(** The branch without a phone token. *)
Definition completeKakaoWithoutPhone (input : KakaoSignupInput) (deviceId : jstr) : M TokenPayload :=
  let token := ks_kakaoPhoneVerificationToken input in
  found ← findKakaoPhoneVerificationToken token;
  match found with
  | None => throw CustomUnauthorizedException InvalidKakaoPhoneVerificationToken
  | Some kakaoToken =>
      match truthy (kakaoPhoneVerificationTokens.userId kakaoToken) with
      | Some userId =>
          user ← mapTokenConsumeError (consumeKakaoPhoneVerificationTokenForUser userId token);
          match user with
          | None => throw CustomUnauthorizedException InvalidKakaoPhoneVerificationToken
          | Some u => restoreIfWithinGrace (users.userId u) ;; issueTokens u deviceId
          end
      | None =>
          new ← newKakaoUser input kakaoToken;
          createdUser ← mapDuplicateUserError (mapTokenConsumeError
            (createKakaoUserWithToken new (kakaoPhoneVerificationTokens.providerUserId kakaoToken) token));
          issueTokens createdUser deviceId
      end
  end.

(** The branch with a phone token. *)
Definition completeKakaoWithPhone (input : KakaoSignupInput) (phoneToken deviceId : jstr) : M TokenPayload :=
  let token := ks_kakaoPhoneVerificationToken input in
  phoneVerificationToken ← requirePhoneVerificationToken phoneToken;
  found ← findKakaoPhoneVerificationToken token;
  let phone := phoneVerificationTokens.phoneE164 phoneVerificationToken in
  match found with
  | None => throw CustomUnauthorizedException InvalidKakaoPhoneVerificationToken
  | Some kakaoToken =>
      match truthy (kakaoPhoneVerificationTokens.userId kakaoToken) with
      | Some userId =>
          user ← repo_findUser userId;
          match user with
          | None => throw CustomUnauthorizedException InvalidKakaoPhoneVerificationToken
          | Some u =>
              require (if truthy (users.phone u) is Some p then p =?? phone else true)
                CustomUnauthorizedException AuthPhoneVerificationRequired ;;
              updatedUser ← mapDuplicateUserError (mapTokenConsumeError
                (attachPhoneWithKakaoPhoneVerificationTokens (users.userId u) phone phoneToken token));
              match updatedUser with
              | None => throw CustomUnauthorizedException InvalidKakaoPhoneVerificationToken
              | Some u' => restoreIfWithinGrace (users.userId u') ;; issueTokens u' deviceId
              end
          end
      | None =>
          new ← newKakaoUser input kakaoToken;
          user ← mapDuplicateUserError (mapTokenConsumeError
            (createKakaoPhoneUserWithTokens new (kakaoPhoneVerificationTokens.providerUserId kakaoToken)
               phone phoneToken token));
          issueTokens user deviceId
      end
  end.

Definition completeKakaoPhoneSignup (input : KakaoSignupInput) (deviceId : jstr) : M TokenPayload :=
  require (ks_termsAccepted input) CustomBadRequestException TermsNotAccepted ;;
  match truthy (ks_phoneVerificationToken input) with
  | None => completeKakaoWithoutPhone input deviceId
  | Some phoneToken => completeKakaoWithPhone input phoneToken deviceId
  end.

Definition refresh (validatedRefreshToken : RefreshToken) : M TokenPayload :=
  let userId := refreshTokens.userId validatedRefreshToken in
  let deviceId := refreshTokens.deviceId validatedRefreshToken in
  user ← findUser userId;
  accessToken ← createAccessToken user;
  nextRefreshToken ← createRefreshToken user deviceId;
  nextRefreshState ← prepareRefreshToken nextRefreshToken;
  rotated ← rotateRefreshToken userId deviceId (refreshTokens.refreshToken validatedRefreshToken) nextRefreshState;
  require rotated CustomUnauthorizedException AuthRequired ;;
  mret (mkTokens accessToken nextRefreshToken).

Definition logout (userId deviceId : jstr) : M bool :=
  deleteRefreshToken userId deviceId ;; mret true.

Definition validateUserRefreshToken (userId deviceId refreshToken : jstr) : M (option RefreshToken) :=
  savedToken ← findRefreshToken userId deviceId;
  match savedToken with
  | None => mret None
  | Some t =>
      now ← Date_now;
      if of_column (refreshTokens.refreshTokenExp t) <=? now then mret None
      else if negb (bcrypt_compare refreshToken (refreshTokens.refreshToken t)) then mret None
      else mret (Some t)
  end.

(** * The strategies: what passport calls with the payload of a verified token *)

Definition accessTokenValidate (payload : json) : M jstr :=
  match isAccessTokenClaims payload with
  | None => throw UnauthorizedException []
  | Some userId =>
      user ← repo_findUser userId;
      match user with
      | None => throw UnauthorizedException []
      | Some u =>
          require (is_null (users.hiddenAt u) && is_null (users.deletedAt u)) UnauthorizedException [] ;;
          mret userId
      end
  end.

Definition refreshTokenValidate (authorization : HeaderValue) (cookie : option jstr) (payload : json)
    : M (RefreshTokenClaims * RefreshToken) :=
  match truthy (refreshTokenFromRequest authorization cookie), isRefreshTokenClaims payload with
  | Some refreshToken, Some claims =>
      validated ← validateUserRefreshToken (rc_userId claims) (rc_deviceId claims) refreshToken;
      match validated with
      | None => throw CustomUnauthorizedException RefreshTokenWrong
      | Some t => mret (claims, t)
      end
  | _, _ => throw CustomUnauthorizedException RefreshTokenUndefined
  end.
End service.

======

WHAT YOU WILL DO — Without dropping a single line, output the records above exactly.

RESULT BELOW —
(** The branch without a phone token. *)
Definition completeKakaoWithoutPhone (input : KakaoSignupInput) (deviceId : jstr) : M TokenPayload :=
  let token := ks_kakaoPhoneVerificationToken input in
  found ← findKakaoPhoneVerificationToken token;
  match found with
  | None => throw CustomUnauthorizedException InvalidKakaoPhoneVerificationToken
  | Some kakaoToken =>
      match truthy (kakaoPhoneVerificationTokens.userId kakaoToken) with
      | Some userId =>
          user ← mapTokenConsumeError (consumeKakaoPhoneVerificationTokenForUser userId token);
          match user with
          | None => throw CustomUnauthorizedException InvalidKakaoPhoneVerificationToken
          | Some u => restoreIfWithinGrace (users.userId u) ;; issueTokens u deviceId
          end
      | None =>
          new ← newKakaoUser input kakaoToken;
          createdUser ← mapDuplicateUserError (mapTokenConsumeError
            (createKakaoUserWithToken new (kakaoPhoneVerificationTokens.providerUserId kakaoToken) token));
          issueTokens createdUser deviceId
      end
  end.

(** The branch with a phone token. *)
Definition completeKakaoWithPhone (input : KakaoSignupInput) (phoneToken deviceId : jstr) : M TokenPayload :=
  let token := ks_kakaoPhoneVerificationToken input in
  phoneVerificationToken ← requirePhoneVerificationToken phoneToken;
  found ← findKakaoPhoneVerificationToken token;
  let phone := phoneVerificationTokens.phoneE164 phoneVerificationToken in
  match found with
  | None => throw CustomUnauthorizedException InvalidKakaoPhoneVerificationToken
  | Some kakaoToken =>
      match truthy (kakaoPhoneVerificationTokens.userId kakaoToken) with
      | Some userId =>
          user ← repo_findUser userId;
          match user with
          | None => throw CustomUnauthorizedException InvalidKakaoPhoneVerificationToken
          | Some u =>
              require (if truthy (users.phone u) is Some p then p =?? phone else true)
                CustomUnauthorizedException AuthPhoneVerificationRequired ;;
              updatedUser ← mapDuplicateUserError (mapTokenConsumeError
                (attachPhoneWithKakaoPhoneVerificationTokens (users.userId u) phone phoneToken token));
              match updatedUser with
              | None => throw CustomUnauthorizedException InvalidKakaoPhoneVerificationToken
              | Some u' => restoreIfWithinGrace (users.userId u') ;; issueTokens u' deviceId
              end
          end
      | None =>
          new ← newKakaoUser input kakaoToken;
          user ← mapDuplicateUserError (mapTokenConsumeError
            (createKakaoPhoneUserWithTokens new (kakaoPhoneVerificationTokens.providerUserId kakaoToken)
               phone phoneToken token));
          issueTokens user deviceId
      end
  end.

Definition completeKakaoPhoneSignup (input : KakaoSignupInput) (deviceId : jstr) : M TokenPayload :=
  require (ks_termsAccepted input) CustomBadRequestException TermsNotAccepted ;;
  match truthy (ks_phoneVerificationToken input) with
  | None => completeKakaoWithoutPhone input deviceId
  | Some phoneToken => completeKakaoWithPhone input phoneToken deviceId
  end.

Definition refresh (validatedRefreshToken : RefreshToken) : M TokenPayload :=
  let userId := refreshTokens.userId validatedRefreshToken in
  let deviceId := refreshTokens.deviceId validatedRefreshToken in
  user ← findUser userId;
  accessToken ← createAccessToken user;
  nextRefreshToken ← createRefreshToken user deviceId;
  nextRefreshState ← prepareRefreshToken nextRefreshToken;
  rotated ← rotateRefreshToken userId deviceId (refreshTokens.refreshToken validatedRefreshToken) nextRefreshState;
  require rotated CustomUnauthorizedException AuthRequired ;;
  mret (mkTokens accessToken nextRefreshToken).

Definition logout (userId deviceId : jstr) : M bool :=
  deleteRefreshToken userId deviceId ;; mret true.

Definition validateUserRefreshToken (userId deviceId refreshToken : jstr) : M (option RefreshToken) :=
  savedToken ← findRefreshToken userId deviceId;
  match savedToken with
  | None => mret None
  | Some t =>
      now ← Date_now;
      if of_column (refreshTokens.refreshTokenExp t) <=? now then mret None
      else if negb (bcrypt_compare refreshToken (refreshTokens.refreshToken t)) then mret None
      else mret (Some t)
  end.

(** * The strategies: what passport calls with the payload of a verified token *)

Definition accessTokenValidate (payload : json) : M jstr :=
  match isAccessTokenClaims payload with
  | None => throw UnauthorizedException []
  | Some userId =>
      user ← repo_findUser userId;
      match user with
      | None => throw UnauthorizedException []
      | Some u =>
          require (is_null (users.hiddenAt u) && is_null (users.deletedAt u)) UnauthorizedException [] ;;
          mret userId
      end
  end.

Definition refreshTokenValidate (authorization : HeaderValue) (cookie : option jstr) (payload : json)
    : M (RefreshTokenClaims * RefreshToken) :=
  match truthy (refreshTokenFromRequest authorization cookie), isRefreshTokenClaims payload with
  | Some refreshToken, Some claims =>
      validated ← validateUserRefreshToken (rc_userId claims) (rc_deviceId claims) refreshToken;
      match validated with
      | None => throw CustomUnauthorizedException RefreshTokenWrong
      | Some t => mret (claims, t)
      end
  | _, _ => throw CustomUnauthorizedException RefreshTokenUndefined
  end.
End service.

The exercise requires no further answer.